I liked the way the characters were introduced and how I couldn't seem to label any one of them as The Main Character. I also couldn't define a "good guy" and "bad guy" because there was no right and wrong view. Everyone was justified in thier own way. Sure there aren't families and monogomy, but no one saw anything wrong with that. The people didn't desire fundamental societal change, and those who did weren't executed or anything, they were given opportunities to live within environments compatable to thier wants and needs.

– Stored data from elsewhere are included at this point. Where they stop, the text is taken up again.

Definition coerceValue `{JsRuntime} (value type : string) : json :=
  if String.eqb type "number" || String.eqb type "integer"
  then Number_of_string value
  else if String.eqb type "boolean" then JBool (boolValue value)
  else if String.eqb type "array" || String.eqb type "object"
  then match JSON_parse value with
       | Some v => v
       | None => JStr value
       end
  else JStr value.

Definition idKeys : list string :=
  ["id"; "game_id"; "player_id"; "app_id"; "session_id"]%string.

Definition extractIdsFromResult `{JsRuntime} (result : string) : list string :=
  match JSON_parse result with
  | None => []
  | Some JNull => []
  | Some parsed =>
      flat_map (fun key =>
                  match Obj.get (Obj.ownProps parsed) key with
                  | Some (JStr v) => [v]
                  | _ => []
                  end)
               idKeys
  end.

Definition BUILTIN_COMMANDS : list string :=
  ["tools"; "apps"; "servers"; "clear"; "model"; "help"; "quit"; "exit"]%string.

Definition strippedOf (t : NamespacedTool.t) : string :=
  stripNamespace (NamespacedTool.namespacedName t) (NamespacedTool.serverName t).
(** A prompt wrapped in a tag holds the closing tag only at its end when
    the closing tag does not occur in the wrapped prompt short of its
    last character. *)
Lemma closing_tag_only_at_end (prompt tag : string) :
  contains ("</" ++ tag ++ ">") (prompt ++ "</" ++ tag) = false ->
  forall before after : string,
    (prompt ++ "</" ++ tag ++ ">" = before ++ "</" ++ tag ++ ">" ++ after)
      %string ->
    after = "".
Proof.
  intros Hc before after E.
  destruct (list_ascii_of_string after) as [| c l] eqn:Ea.
  - rewrite <- (string_of_list_ascii_of_string after), Ea. reflexivity.
  - exfalso.
    destruct (exists_last (l := c :: l) ltac:(discriminate)) as (a' & z & El).
    apply (f_equal list_ascii_of_string) in E.
    repeat first [rewrite list_ascii_of_string_app in E
                 | progress cbn [list_ascii_of_string app] in E].
    rewrite Ea, El in E.
    replace (list_ascii_of_string prompt
             ++ "<"%char :: "/"%char :: list_ascii_of_string tag ++ [">"%char])
      with ((list_ascii_of_string prompt
             ++ "<"%char :: "/"%char :: list_ascii_of_string tag)
            ++ [">"%char]) in E
      by (rewrite <- app_assoc; reflexivity).
    replace (list_ascii_of_string before
             ++ "<"%char :: "/"%char
                :: list_ascii_of_string tag ++ ">"%char :: a' ++ [z])
      with ((list_ascii_of_string before
             ++ "<"%char :: "/"%char
                :: list_ascii_of_string tag ++ ">"%char :: a')
            ++ [z]) in E
      by (rewrite <- app_assoc; cbn [app]; rewrite <- app_assoc; reflexivity).
    apply app_inj_tail in E as [E _].
    assert (Hcontains :
      contains ("</" ++ tag ++ ">") (prompt ++ "</" ++ tag) = true).
    { apply contains_spec. exists before, (string_of_list_ascii a').
      rewrite <- (string_of_list_ascii_of_string (prompt ++ "</" ++ tag)).
      rewrite <- (string_of_list_ascii_of_string
                    (before ++ ("</" ++ tag ++ ">") ++ string_of_list_ascii a')).
      f_equal.
      repeat first [rewrite list_ascii_of_string_app
                   | rewrite list_ascii_of_string_of_list_ascii
                   | progress cbn [list_ascii_of_string app]].
      rewrite <- ?app_assoc. exact E. }
    congruence.
Qed.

So hey, it's a good read, especially after attemping Dicken's "Great Expectations". =)

Rating: 5 stars
Summary: What is right? What is wrong?
Review: Brave New World is a downright chilling book. It is far more terrifying than any other book I have read. The horror in this book come from the fact that Huxley presents his vision of the future in such a way that one cannot decide weither it is good or evil. Adding to the horror is his description of the Savage reservation and of the society of Alphas experiment. These two things are meant to represent our current society. He presents the unsavory choice between our world with its violence, disease, and sorrows and the future world of castes and conditioning. People have commented here and in other places that the residents of Huxley's Brave New World are not free. This is not entirely true. The future people of Brave New World are completely free in their world because they do not know that it could be different! This is what makes Brave New World so difficult for me to categorize. Are the Epsilons oppressed? No, because they cannot know anything different than the way they were made. Yes, because they did not have a choice in becoming an Epsilon. Is it wrong to sacrifice freedom for stability and peace? No, because then there is no war or hatred. Yes, because there is no independant thought. Is it wrong to desire the future that Huxley presents? No, because there is no war, disease, hatred, violence, instability, or sadness. Yes, because there is free sex, drugs, no freedom of thought, no parents, no old, no past, no history, no God, no change, no love? All these questions are raised when one reads Brave New World. None of them have clear answers. I see trends toward Huxley's future in our current society. Commentary on Huxley has generally concluded that it would not be a good thing for our world to become like Huxley's. Why? Would it truly be so terrible? The people of Brave New World know nothing else. What exactly is it that is so terrible about Huxley's future? Is it Brave New World an evil world? I cannot decide this. That is why Brave New World is so terrifing to me. This is absolutely a m! ust read book.

Rating: 5 stars
Summary: A Brave New World is spectacular...
Review: I'm currently in eleventh grade in high school. A Brave New World was a suggested book to read because of the content and reading level. I loved the book, and that's saying a lot considering most students hate the books they read in high school.

Rating: 5 stars
Summary: Brave New World, 1984, A Clockwork Orange
Review: These 3 books are 3 of my all time favorite books. Read them, look at them, notice an iteresting continuity between them going from Clockwork to 1984 to Brave New World. Read and think, pretty mind blowing when you sit down and ponder them.

Rating: 4 stars
Summary: Interesting but misguided
Review: Second-rate in terms of literary merit, "World" nevertheless does present interesting ideas. Wrong, but interesting. Although Huxley portrayed a society which pursues happiness above all else as inherently dystopian, in retrospect I don't think I would decline a chance to live like the characters do, after all life is finite and hedonism is only bad if you cant afford it. To Huxley's credit, "World" was written before 1945, after which it became painfully clear to everyone that no one was going let anyone be too happy for too long. Worth checking out.